Ela cita o exemplo da adição de adoçantes. “Isso aconteceu no Chile. Houve muita reformulação no setor para baixar o nível de açúcar e ficar abaixo da necessidade de colocar um alerta [no rótulo], mas eles combinaram esse açúcar com adoçante. São muitas brincadeiras.”
A nutricionista Sophie Deran, agrônoma e médica do Departamento de Endocrinologia da Faculdade de Medicina da USP (Universidade de São Paulo), diz que, nesse movimento de mudanças na indústria de alimentos, não vê melhora na qualidade dos produtos. “Eles são cada vez mais ultraprocessados e usam muitos adoçantes. Os adoçantes não são a solução para menos açúcar.”
“Nos iogurtes do Brasil não tem fruta nos ingredientes, existe ‘preparação de fruta’ que é mais uma calda com um pouco de fruta do que polpa de fruta como se diz na Europa. Isso é uma aberração num país tão abundante em fruta” , Ela adiciona.
João Dornellas, presidente executivo da Abia (Associação Brasileira da Indústria de Alimentos), diz que a nova legislação foi amplamente discutida com todas as entidades da sociedade e que a Anvisa foi baseada em estudos científicos e experiências de outros países.
“Esses três macronutrientes [sódio, açúcar e gordura] são os que os consumidores têm de prestar mais atenção. Adoçante é uma categoria de aditivos permitida pela OMS [Organização Mundial da Saúde]por FAO [Organização das Nações Unidas para a Alimentação e a Agricultura]que são usados em doses muito seguras para humanos”, diz.
Ele reforça que, independentemente das novas regras de rotulagem, há um acordo assinado há uma década entre a indústria e o Ministério da Saúde para a redução voluntária dos níveis de açúcar, sódio e gordura trans.
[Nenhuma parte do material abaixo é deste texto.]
Lemma answers_move records oks ps n done :
  ps <> [] -> length oks = length ps -> NoDup (done.*1 ++ assign n ps) ->
  exists n', run uuid records (Answered 0 <$> oks) (mkLibrary false done n [ps]) =
    mkLibrary true (done ++ accepted (assign n ps) ps oks) n' [].
Proof.
  revert oks n done. induction ps as [|p ps IH]; intros [|ok oks] n done Hne Hlen Hnd; [by destruct Hne|discriminate|discriminate|].
  apply eq_add_S in Hlen. cbn [fmap list_fmap run fold_left handle]. unfold paper_answered. cbn [moving lookup list_lookup].
  set (own := default [] (as_string (get (js "id") p))) in *. cbn [assign] in *. fold own in Hnd |- *.
  set (id := if is_host_id own then own else uuid n). set (m := if is_host_id own then n else S n).
  replace (if is_host_id own then (own, drawn (mkLibrary false done n [p :: ps])) else
    (uuid (drawn (mkLibrary false done n [p :: ps])), S (drawn (mkLibrary false done n [p :: ps])))) with (id, m)
    by (unfold id, m; by destruct (is_host_id own)).
  replace (if is_host_id own then own :: assign n ps else uuid n :: assign (S n) ps) with (id :: assign m ps)
    in * by (unfold id, m; by destruct (is_host_id own)).
  apply NoDup_app in Hnd as (Hd & Hx & Hr). apply NoDup_cons in Hr as [Hid Hr].
  assert (Hfresh : ~ id ∈ done.*1) by (intros Hin; apply (Hx id Hin); by left).
  assert (E : (if ok then set_prop id (toInput p) done else done) = done ++ (if ok then [(id, toInput p)] else [])).
  { destruct ok; [by apply set_prop_fresh|by rewrite app_nil_r]. }
  cbn [papers moved]. rewrite E. cbn [accepted]. rewrite app_assoc.
  destruct ps as [|p' ps].
  - destruct oks; [|done]. exists m. cbn. by rewrite app_nil_r.
  - cbn [carry_on moved papers drawn moving list_insert insert]. apply (IH oks m); [done|done|].
    rewrite fmap_app. apply NoDup_app. split_and!.
    + apply NoDup_app. split_and!; [done| |destruct ok; [apply NoDup_singleton|constructor]].
      destruct ok; cbn; intros x Hin; [intros ->%list_elem_of_singleton; done|by intros ?%elem_of_nil].
    + intros x [Hin|Hin]%elem_of_app Ha; [by apply (Hx x Hin); right|].
      destruct ok; cbn in Hin; [apply list_elem_of_singleton in Hin as ->; done|by apply elem_of_nil in Hin].
    + done.
Qed.
Lemma moved_stays records l es : moved l = true -> moving l = [] -> run uuid records es l = l.
Proof.
  intros H1 H2. induction es as [|e es IH]; [done|]. cbn [run fold_left].
  replace (handle uuid records e l) with l; [exact IH|]. destruct e as [|i ok]; cbn [handle].
  - unfold migrateLocalPapers. by rewrite H1.
  - unfold paper_answered. by rewrite H2.
Qed.
End once.
End Migration.
Import Migration.

(** C40. The old library goes up once, where the first listing of the papers is
    over before another begins: after it and the answers to what it sent, the
    Host has gained exactly the local papers it accepted, each under its own id
    or a new one, in their order, and whatever is asked afterwards nothing is
    sent again, not even the papers the Host could not take. *)
Theorem migration_runs_once (uuid : nat -> jstr) (records : option (list jsval)) (ps : list jsval) (oks : list bool) :
  readLocalPapers records = Some ps -> ps <> [] -> length oks = length ps -> NoDup (assign uuid 0 ps) ->
  let l := run uuid records (List_ :: (Answered 0 <$> oks)) library0 in
  moved l = true /\ papers l = accepted (assign uuid 0 ps) ps oks /\
  forall es, run uuid records es l = l.
Proof.
  intros Hr Hne Hlen Hnd.
  assert (Es : migrateLocalPapers records library0 = mkLibrary false [] 0 [ps])
    by (unfold migrateLocalPapers; rewrite Hr; by destruct ps).
  destruct (answers_move uuid records oks ps 0 [] Hne Hlen Hnd) as (n & E).
  assert (El : run uuid records (List_ :: (Answered 0 <$> oks)) library0 =
               mkLibrary true (accepted (assign uuid 0 ps) ps oks) n []) by (cbn [run fold_left handle]; by rewrite Es).
  intros l. subst l. rewrite El. split_and!; [done|done|]. intros es. by apply moved_stays.
Qed.

Module LibraryWitnesses.

Definition doc : jsval := VObj [(js "type", VStr (js "doc"))].
Definition paper_named (id : jstr) : jsval :=
  VObj [(js "id", VStr id); (js "title", VStr (js "Mock")); (js "subject", VStr (js "Physics"));
        (js "questionText", VStr (js "1. Why?")); (js "questionDocument", doc);
        (js "answerKeyText", VStr (js "Because.")); (js "answerKeyDocument", doc);
        (js "sources", VArr [VObj [(js "name", VStr (js "Notes")); (js "pages", VArr (VNum <$> (num <$> [1; 2])))]]);
        (js "board", VStr (js "CIE")); (js "difficulty", VNum (num 4)); (js "sourceMode", VStr (js "excerpt"));
        (js "rightsConfirmed", VBool true);
        (js "paperSpec", VObj [(js "questions", VArr [VObj [(js "answer", VStr (js "Because."))]])])].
Nesse período, segundo Dornellas, foram retiradas 30 mil toneladas de sódio e 310 mil toneladas de gordura trans dos produtos industrializados.
“Por que demora dez anos? Porque é necessário para a adaptação do consumidor. Se você toma um tablete de caldo de carne e reduz o sódio em 50%, o que nós, consumidores, fazemos? Colocamos mais sal na casa.”
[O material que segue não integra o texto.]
Inductive Kind := QuestionCopy | AnswerCopy.

(** What becomes of a diagram: drawn at a size, skipped, or an error. *)
Inductive Figure := Drawn (width height : Z) | Skipped | Failed.

Class Engine := {
  widthOfTextAtSize : bool -> jstr -> Z -> Z;
  figure : PaperDiagram -> Figure;
  nfkd : jstr -> jstr
}.

(** ** Text the standard fonts can show *)

Definition CHARACTER_REPLACEMENTS : list (N * jstr) :=
  [(0x2018, js "'"); (0x2019, js "'"); (0x201c, [34]); (0x201d, [34]); (0x2013, js "-"); (0x2014, js "-");
   (0x2026, js "..."); (0x2022, js "-"); (0xd7, js "x"); (0xf7, js "/"); (0x2264, js "<="); (0x2265, js ">=");
   (0x2260, js "!="); (0xb1, js "+/-"); (0x20b9, js "Rs."); (0x3a9, js "ohm"); (0x3b1, js "alpha");
   (0x3b2, js "beta"); (0x3b3, js "gamma"); (0x3b4, js "delta"); (0x3b8, js "theta"); (0x3bb, js "lambda");
   (0x3bc, js "mu"); (0x3c0, js "pi"); (0x3c3, js "sigma"); (0x3c6, js "phi"); (0x3c9, js "omega");
   (0xb2, js "^2"); (0xb3, js "^3")]%N.
Definition replacement (c : N) : jstr :=
  match find (fun p => N.eqb (fst p) c) CHARACTER_REPLACEMENTS with Some p => snd p | None => [c] end.
(** [[\x20-\x7e\u00b0]]. *)
Definition printable (c : N) : bool := in_range 0x20 0x7e c || (c =? 0xb0)%N.
Definition pdfSafeText `{Engine} (value : jstr) : jstr :=
  (fun c => if printable c then c else 63%N) <$>
  List.filter (fun c => negb (in_range 0x300 0x36f c)) (nfkd (flat_map replacement value)).

(** [s.trim().split(/\s+/).filter(Boolean)]. *)
Fixpoint words_from (word : jstr) (s : jstr) : list jstr :=
  match s with
  | [] => match word with [] => [] | _ => [word] end
  | c :: s => if is_space c then match word with [] => words_from [] s | _ => word :: words_from [] s end
              else words_from (word ++ [c]) s
  end.
Definition words (s : jstr) : list jstr := words_from [] s.

Section engine.
Context `{Engine}.

(** A word too wide for a line, character by character: the lines it fills
    and what is left over. *)
Fixpoint break_word (fits : jstr -> bool) (fragment word : jstr) : list jstr * jstr :=
  match word with
  | [] => ([], fragment)
  | c :: word =>
    if negb (fits (fragment ++ [c])) && truthy fragment
    then let '(ls, rest) := break_word fits [c] word in (fragment :: ls, rest)
    else break_word fits (fragment ++ [c]) word
  end.
Fixpoint wrap_words (fits : jstr -> bool) (line : jstr) (ws : list jstr) : list jstr :=
  match ws with
  | [] => match line with [] => [] | _ => [line] end
  | word :: ws =>
    let candidate := if truthy line then line ++ js " " ++ word else word in
    if fits candidate then wrap_words fits candidate ws
    else
      (if truthy line then [line] else []) ++
      (if fits word then wrap_words fits word ws
       else let '(ls, rest) := break_word fits [] word in ls ++ wrap_words fits rest ws)
  end.
Definition fits_in (maxWidth : Z) (strong : bool) (size : Z) (text : jstr) : bool :=
  widthOfTextAtSize strong text size <=? maxWidth.
Definition wrapLine (value : jstr) (maxWidth : Z) (strong : bool) (size : Z) : list jstr :=
  match words (pdfSafeText value) with
  | [] => [[]]
  | ws => wrap_words (fits_in maxWidth strong size) [] ws
  end.

(** ** Drawing *)

Inductive Drawing :=
  | Text (x y size : Z) (strong : bool) (text : jstr)
  | Rule (x1 x2 y : Z)
  | Picture (x y width height : Z).

(** The pages before the current one, the current one, and the baseline. *)
Record Layout := mkLayout { finished : list (list Drawing); page : list Drawing; y : Z }.
Definition draw (d : Drawing) (l : Layout) : Layout := mkLayout (finished l) (page l ++ [d]) (y l).
Definition when (b : bool) (f : Layout -> Layout) (l : Layout) : Layout := if b then f l else l.
Definition down (h : Z) (l : Layout) : Layout := mkLayout (finished l) (page l) (y l - h).

Record Options := mkOptions { o_x : Z; o_width : Z; o_size : Z; o_lineHeight : Z; o_strong : bool; o_gapAfter : Z }.
(** [options.lineHeight ?? size * 1.42]. *)
Definition default_height (size : Z) : Z := size * 142 / 100.
Definition plain : Options := mkOptions PAGE_MARGIN contentWidth 10500 (default_height 10500) false 0.
Definition sized (size : Z) (o : Options) : Options :=
  mkOptions (o_x o) (o_width o) size (default_height size) (o_strong o) (o_gapAfter o).
Definition spaced (lineHeight : Z) (o : Options) : Options :=
  mkOptions (o_x o) (o_width o) (o_size o) lineHeight (o_strong o) (o_gapAfter o).
Definition at_x (x width : Z) (o : Options) : Options :=
  mkOptions x width (o_size o) (o_lineHeight o) (o_strong o) (o_gapAfter o).
Definition bold (o : Options) : Options :=
  mkOptions (o_x o) (o_width o) (o_size o) (o_lineHeight o) true (o_gapAfter o).
Definition gap (g : Z) (o : Options) : Options :=
  mkOptions (o_x o) (o_width o) (o_size o) (o_lineHeight o) (o_strong o) g.

Section document.
Context (metadata : PaperMetadata) (kind : Kind).
Definition for_answers : bool := match kind with AnswerCopy => true | QuestionCopy => false end.

Definition drawCustomHeader (l : Layout) : Layout :=
  match trim (default [] (headerText metadata)) with
  | [] => l
  | header =>
    down 7000 (fold_left (fun l line => down 11000 (draw (Text PAGE_MARGIN (y l) 8500 true line) l))
                 (wrapLine header contentWidth true 8500) l)
  end.
Definition newPage (l : Layout) : Layout :=
  let l := mkLayout (finished l ++ [page l]) [] (A4_HEIGHT - PAGE_MARGIN) in
  if default false (repeatHeader metadata) then drawCustomHeader l else l.
Definition ensureSpace (height : Z) (l : Layout) : Layout :=
  if y l - height <? CONTENT_BOTTOM then newPage l else l.

Definition draw_lines (o : Options) (lines : list jstr) (l : Layout) : Layout :=
  fold_left (fun l line => down (o_lineHeight o) (draw (Text (o_x o) (y l) (o_size o) (o_strong o) line) l)) lines l.
Definition wrappedHeight (value : jstr) (o : Options) : Z :=
  Z.of_nat (length (wrapLine value (o_width o) (o_strong o) (o_size o))) * o_lineHeight o + o_gapAfter o.
Definition drawWrapped (value : jstr) (o : Options) (l : Layout) : Layout :=
  let lines := wrapLine value (o_width o) (o_strong o) (o_size o) in
  down (o_gapAfter o) (draw_lines o lines (ensureSpace (wrappedHeight value o) l)).

Definition scheme_options (x width : Z) : Options :=
  gap 1000 (spaced SCHEME_LINE_HEIGHT (sized SCHEME_SIZE (at_x x width plain))).
Definition schemeHeight (scheme : PaperScheme) (width : Z) : Z :=
  fold_left (fun total line => total + wrappedHeight line (scheme_options PAGE_MARGIN width)) (schemeLines (Some scheme) []) 0.
Definition drawScheme (scheme : PaperScheme) (x : Z) (l : Layout) : Layout :=
  fold_left (fun l line =>
      let o := scheme_options x (A4_WIDTH - PAGE_MARGIN - x) in
      drawWrapped line o (ensureSpace (wrappedHeight line o) l))
    (schemeLines (Some scheme) []) l.

Definition drawMark (marks baseline : Z) (l : Layout) : Layout :=
  let label := js "[" ++ show_Z marks ++ js "]" in
  draw (Text (A4_WIDTH - PAGE_MARGIN - widthOfTextAtSize true label 9500) baseline 9500 true label) l.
No açúcar, o acordo é reduzir 144 mil toneladas de açúcar sem substituição. “A ideia é reduzir gradativamente para que o consumidor se adapte ao sabor”, diz.
Os diferentes prazos de adaptação à nova rotulagem também podem confundir os consumidores, segundo Paula Johns. De acordo com a resolução da Anvisa, todos os novos produtos devem cumprir as novas regras a partir deste domingo. Os antigos ainda terão um ano para serem adaptados.
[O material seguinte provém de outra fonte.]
Definition details (m : PaperMetadata) : jstr :=
  join (js " | ") (nonempty
    [boardName (board m);
     when (truthy (syllabusCode m)) (js "Syllabus " ++ syllabusCode m);
     year m; session m;
     when (truthy (paperVariant m)) (js "Paper " ++ paperVariant m)]).
Definition working (n : Z) : jstr := h (js "<div class='working'>") ++ concat (repeat (h (js "<i></i>")) (Z.to_nat n)) ++ h (js "</div>").
Definition figure_html (d : PaperDiagram) : jstr :=
  h (js "<figure><img src='") ++ escapeHtml (imageDataUrl d) ++ h (js "' alt='") ++ escapeHtml (alt d) ++ h (js "'>") ++
  when (truthy (caption d)) (h (js "<figcaption>") ++ escapeHtml (caption d) ++ h (js "</figcaption>")) ++ h (js "</figure>").
Definition answer_html (answer : jstr) : jstr :=
  h (js "<p class='answer'>") ++ escapeHtml (or_str answer (js "No answer supplied.")) ++ h (js "</p>").
Definition part_html (k : Kind) (p : PaperSubpart) : jstr :=
  h (js "<div class='subpart'><span>(") ++ escapeHtml (part_label p) ++ h (js ")</span><div><p>") ++ escapeHtml (part_prompt p) ++ h (js "</p>") ++
  when (is_answer k) (answer_html (part_answer p)) ++ h (js "</div><b>[") ++ show_Z (part_marks p) ++ h (js "]</b></div>") ++
  when (negb (is_answer k)) (working (part_workingLines p)).
Definition plain (q : PaperQuestion) : bool := match subparts q with [] => true | _ => false end.
Definition question_html (k : Kind) (index : nat) (q : PaperQuestion) : jstr :=
  h (js "<section class='question'><div class='question-row'><strong>") ++ show_Z (Z.of_nat index + 1) ++ h (js ".</strong><p>") ++
  escapeHtml (q_prompt q) ++ h (js "</p><b>[") ++ show_Z (q_marks q) ++ h (js "]</b></div>") ++
  match diagram q with Some d => figure_html d | None => [] end ++
  when (is_answer k && plain q) (answer_html (q_answer q)) ++
  concat (part_html k <$> subparts q) ++
  when (negb (is_answer k) && plain q) (working (q_workingLines q)) ++
  when (is_answer k && truthy (q_source q)) (h (js "<small>Source note: ") ++ escapeHtml (q_source q) ++ h (js "</small>")) ++
  h (js "</section>").
Definition instructions_html (k : Kind) (items : list jstr) : jstr :=
  when (negb (is_answer k) && match items with [] => false | _ => true end)
    (h (js "<section class='instructions'><h2>Instructions</h2><ul>") ++
     concat ((fun item => h (js "<li>") ++ escapeHtml item ++ h (js "</li>")) <$> items) ++ h (js "</ul></section>")).
Definition sources_html (sources : list PaperSourceCitation) : jstr :=
  match sources with
  | [] => []
  | _ => h (js "<p class='sources'><strong>Sources:</strong> ") ++ escapeHtml (sourceSummary sources) ++ h (js "</p>")
  end.
Definition header_html (o : option jstr) : jstr :=
  when (truthy (default [] o)) (h (js "<p class='custom'>") ++ escapeHtml (default [] o) ++ h (js "</p>")).
Definition footer_html (o : option jstr) : jstr :=
  when (truthy (default [] o)) (h (js "<footer>") ++ escapeHtml (default [] o) ++ h (js "</footer>")).
Definition html_title (m : PaperMetadata) (k : Kind) : jstr :=
  if is_answer k then meta_title m ++ js " - Marking scheme" else meta_title m.

Definition paperHtml (m : PaperMetadata) (paper : GeneratedPaper) (k : Kind) : jstr :=
  h (js "<!doctype html><html><head><meta charset='utf-8'><title>") ++ escapeHtml (html_title m k) ++
  h (js "</title><style>") ++ style ++ h (js "</style></head><body><header>") ++ header_html (headerText m) ++
  h (js "<h1>") ++ escapeHtml (html_title m k) ++ h (js "</h1><p><strong>") ++ escapeHtml (subject m) ++
  h (js "</strong></p><p class='meta'>") ++ escapeHtml (details m) ++
  when ((0 <? durationMinutes m) && negb (is_answer k)) (h (js " | Time: ") ++ show_Z (durationMinutes m) ++ h (js " minutes")) ++
  h (js "</p>") ++ sources_html (sources m) ++ h (js "</header>") ++ instructions_html k (p_instructions paper) ++
  concat (imap (question_html k) (questions paper)) ++ footer_html (footerText m) ++ h (js "</body></html>").

(** ** Escaping *)

Module Escaping.

Definition escape_char (c : N) : jstr :=
  if (c =? 38)%N then js "&amp;" else if (c =? 60)%N then js "&lt;" else if (c =? 62)%N then js "&gt;"
  else if (c =? 34)%N then js "&quot;" else [c].
(** What a browser shows for the text. *)
Fixpoint unescape (fuel : nat) (s : jstr) : jstr :=
  match fuel, s with
  | S n, c :: s' =>
    match List.find (fun p : jstr * N => starts_with (fst p) s) [(js "&amp;", 38%N); (js "&lt;", 60%N); (js "&gt;", 62%N); (js "&quot;", 34%N)] with
    | Some (e, d) => d :: unescape n (drop (length e) s)
    | None => c :: unescape n s'
    end
  | _, _ => []
  end.

Lemma escape_char_by_char s : escapeHtml s = flat_map escape_char s.
Proof.
  unfold escapeHtml, replace_chars. induction s as [|c s IH]; [done|].
  cbn [flat_map]. rewrite !flat_map_app, IH. f_equal. unfold escape_char.
  destruct (N.eqb_spec c 38) as [->|n1]; [reflexivity|]. destruct (N.eqb_spec c 60) as [->|n2]; [reflexivity|].
  destruct (N.eqb_spec c 62) as [->|n3]; [reflexivity|]. destruct (N.eqb_spec c 34) as [->|n4]; [reflexivity|].
  apply not_eq_sym, N.eqb_neq in n1, n2, n3, n4. rewrite n1. cbn [flat_map app]. rewrite n2. cbn [flat_map app].
  rewrite n3. cbn [flat_map app]. by rewrite n4.
Qed.
Lemma starts_with_other c s d e : c <> d -> starts_with (d :: e) (c :: s) = false.
Proof. intros Hn. cbn. by rewrite (proj2 (N.eqb_neq d c)) by congruence. Qed.
Lemma unescape_escaped s n : (length (flat_map escape_char s) <= n)%nat -> unescape n (flat_map escape_char s) = s.
Proof.
  revert n. induction s as [|c s IH]; intros n Hn; [by destruct n|]. cbn [flat_map] in *. unfold escape_char in *.
  destruct (N.eqb_spec c 38) as [->|n1]; [|destruct (N.eqb_spec c 60) as [->|n2]; [|destruct (N.eqb_spec c 62) as [->|n3];
    [|destruct (N.eqb_spec c 34) as [->|n4]]]]; rewrite length_app in Hn;
    (match type of Hn with (?a + _ <= _)%nat => let v := eval vm_compute in a in change a with v in Hn end);
    (destruct n as [|n]; [lia|]).
  5:{ cbn [app unescape List.find fst]. change (js "&amp;") with (38%N :: js "amp;"). change (js "&lt;") with (38%N :: js "lt;").
      change (js "&gt;") with (38%N :: js "gt;"). change (js "&quot;") with (38%N :: js "quot;"). rewrite !(starts_with_other c) by done. f_equal. apply IH. lia. }
  all: cbn; f_equal; apply IH; lia.
Qed.
Lemma escaped_chars s : forallb (fun c => negb (one_of [60; 62; 34]%N c)) (escapeHtml s) = true.
Proof.
  rewrite escape_char_by_char. apply forallb_Forall, Forall_flat_map, Forall_true. intros c. apply forallb_Forall.
  unfold escape_char. destruct (N.eqb_spec c 38) as [->|n1]; [reflexivity|]. destruct (N.eqb_spec c 60) as [->|n2]; [reflexivity|].
  destruct (N.eqb_spec c 62) as [->|n3]; [reflexivity|]. destruct (N.eqb_spec c 34) as [->|n4]; [reflexivity|].
  unfold one_of. cbn. by rewrite (proj2 (N.eqb_neq _ _) n2), (proj2 (N.eqb_neq _ _) n3), (proj2 (N.eqb_neq _ _) n4).
Qed.

(** Escaped text reads back as the text, and holds neither an angle
    bracket nor a double quote. *)
Theorem escape_reads_back (s : jstr) :
  unescape (length (escapeHtml s)) (escapeHtml s) = s /\
  forallb (fun c => negb (one_of [60; 62; 34]%N c)) (escapeHtml s) = true.
Proof. split; [|apply escaped_chars]. rewrite escape_char_by_char. by apply unescape_escaped. Qed.
End Escaping.

(** ** The elements of a document *)

Module Structure.
Import Escaping.

(** A reader of documents with double-quoted attributes: where it is, and the
    characters of the markup, without the texts and the attributes' values. *)
Inductive Place := InText | InTag | InValue.
Definition read (p : Place) (c : N) : Place * jstr :=
  match p with
  | InText => if (c =? 60)%N then (InTag, [c]) else (InText, [])
  | InTag => (if (c =? 62)%N then InText else if (c =? 34)%N then InValue else InTag, [c])
  | InValue => if (c =? 34)%N then (InTag, [c]) else (InValue, [])
  end.
Fixpoint scan (p : Place) (s : jstr) : Place * jstr :=
  match s with
  | [] => (p, [])
  | c :: s' => let '(q, a) := read p c in let '(r, b) := scan q s' in (r, a ++ b)
  end.
Definition structure (s : jstr) : jstr := snd (scan InText s).

(** Two texts that the reader passes in the same way. *)
Definition alike (p q : Place) (a b : jstr) : Prop := exists w, scan p a = (q, w) /\ scan p b = (q, w).
Lemma scan_app p a b : scan p (a ++ b) =
  let '(q, x) := scan p a in let '(r, y) := scan q b in (r, x ++ y).
Proof.
  revert p. induction a as [|c a IH]; intros p; [cbn; by destruct (scan p b)|]. cbn. destruct (read p c) as [q x].
  rewrite IH. destruct (scan q a) as [q' x']. destruct (scan q' b). by rewrite app_assoc.
Qed.
Lemma alike_app p q r a b c d : alike p q a b -> alike q r c d -> alike p r (a ++ c) (b ++ d).
Proof.
  intros (w & E1 & E2) (v & E3 & E4). exists (w ++ v). by rewrite !scan_app, E1, E2, E3, E4.
Qed.
Lemma alike_const p q c : fst (scan p c) = q -> alike p q c c.
Proof. intros <-. exists (snd (scan p c)). by destruct (scan p c). Qed.
Lemma alike_nil p : alike p p [] [].
Proof. by exists []. Qed.
Lemma scan_plain p s : p <> InTag -> forallb (fun c => negb (one_of [60; 62; 34]%N c)) s = true -> scan p s = (p, []).
Proof.
  intros Hp. induction s as [|c s IH]; [done|]. cbn [forallb]. intros [Hc Hs]%andb_prop. cbn [scan].
  assert (E : read p c = (p, [])); [|by rewrite E, IH].
  unfold one_of in Hc. cbn in Hc. destruct p; [|done|]; cbn [read].
  - by replace (c =? 60)%N with false by lia.
  - by replace (c =? 34)%N with false by lia.
Qed.
Lemma alike_text p a b : p <> InTag -> alike p p (escapeHtml a) (escapeHtml b).
Proof. intros Hp. exists []. by rewrite !scan_plain by (done || apply escaped_chars). Qed.
Lemma show_Z_plain z : forallb (fun c => negb (one_of [60; 62; 34]%N c)) (show_Z z) = true.
Proof.
  rewrite show_Z_digits. destruct (digits_ok (Z.abs_N z)) as (Hd & _). apply forallb_Forall in Hd.
  destruct (z <? 0); cbn [forallb]; [apply andb_true_intro; split; [reflexivity|]|].
  all: apply forallb_Forall; eapply Forall_impl; [exact Hd|]; intros c Hc; unfold is_digit, in_range in Hc; unfold one_of; cbn; lia.
Qed.
Lemma alike_number a b : alike InText InText (show_Z a) (show_Z b).
Proof. exists []. by rewrite !scan_plain by (done || apply show_Z_plain). Qed.
Lemma alike_when a b s t : a = b -> alike InText InText s t -> alike InText InText (when a s) (when b t).
Proof. intros -> H. destruct b; [done|apply alike_nil]. Qed.
Lemma alike_concat l l' : Forall2 (alike InText InText) l l' -> alike InText InText (concat l) (concat l').
Proof. induction 1; [apply alike_nil|by eapply alike_app]. Qed.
“Posso ir ao supermercado e encontrar dois pacotes de biscoitos. Um novo já terá o rótulo nutricional na frente, com o alerta, e o outro antigo pode estar sem. Mas não porque um desses dois biscoitos é melhor que o outro. É só porque o prazo para sua implementação ainda não chegou.”
Dornellas, da Abia, conta que a entidade está fazendo um trabalho educativo para que os consumidores possam comparar as embalagens, mas ressalta que os produtos são constantemente reformulados e alterados “Durante o ano, veremos cada vez mais produtos com a presença do novo regulamento”.
Segundo ele, a norma brasileira avança em relação a outros países porque prevê uma análise de impacto regulatório para avaliar nos próximos anos se está cumprindo o papel para o qual foi criada. No Chile, um estudo publicado em 2021 mostrou que houve queda de 24% na compra de produtos com alto teor calórico, 37% para aqueles com alta concentração de sódio e 27% para aqueles com grande quantidade de açúcar adicionado. O estudo avaliou os hábitos de consumo de 2.300 famílias e comparou o ano de 2015 (período anterior à norma) ao final de 2017, quando as regras já estavam em vigor.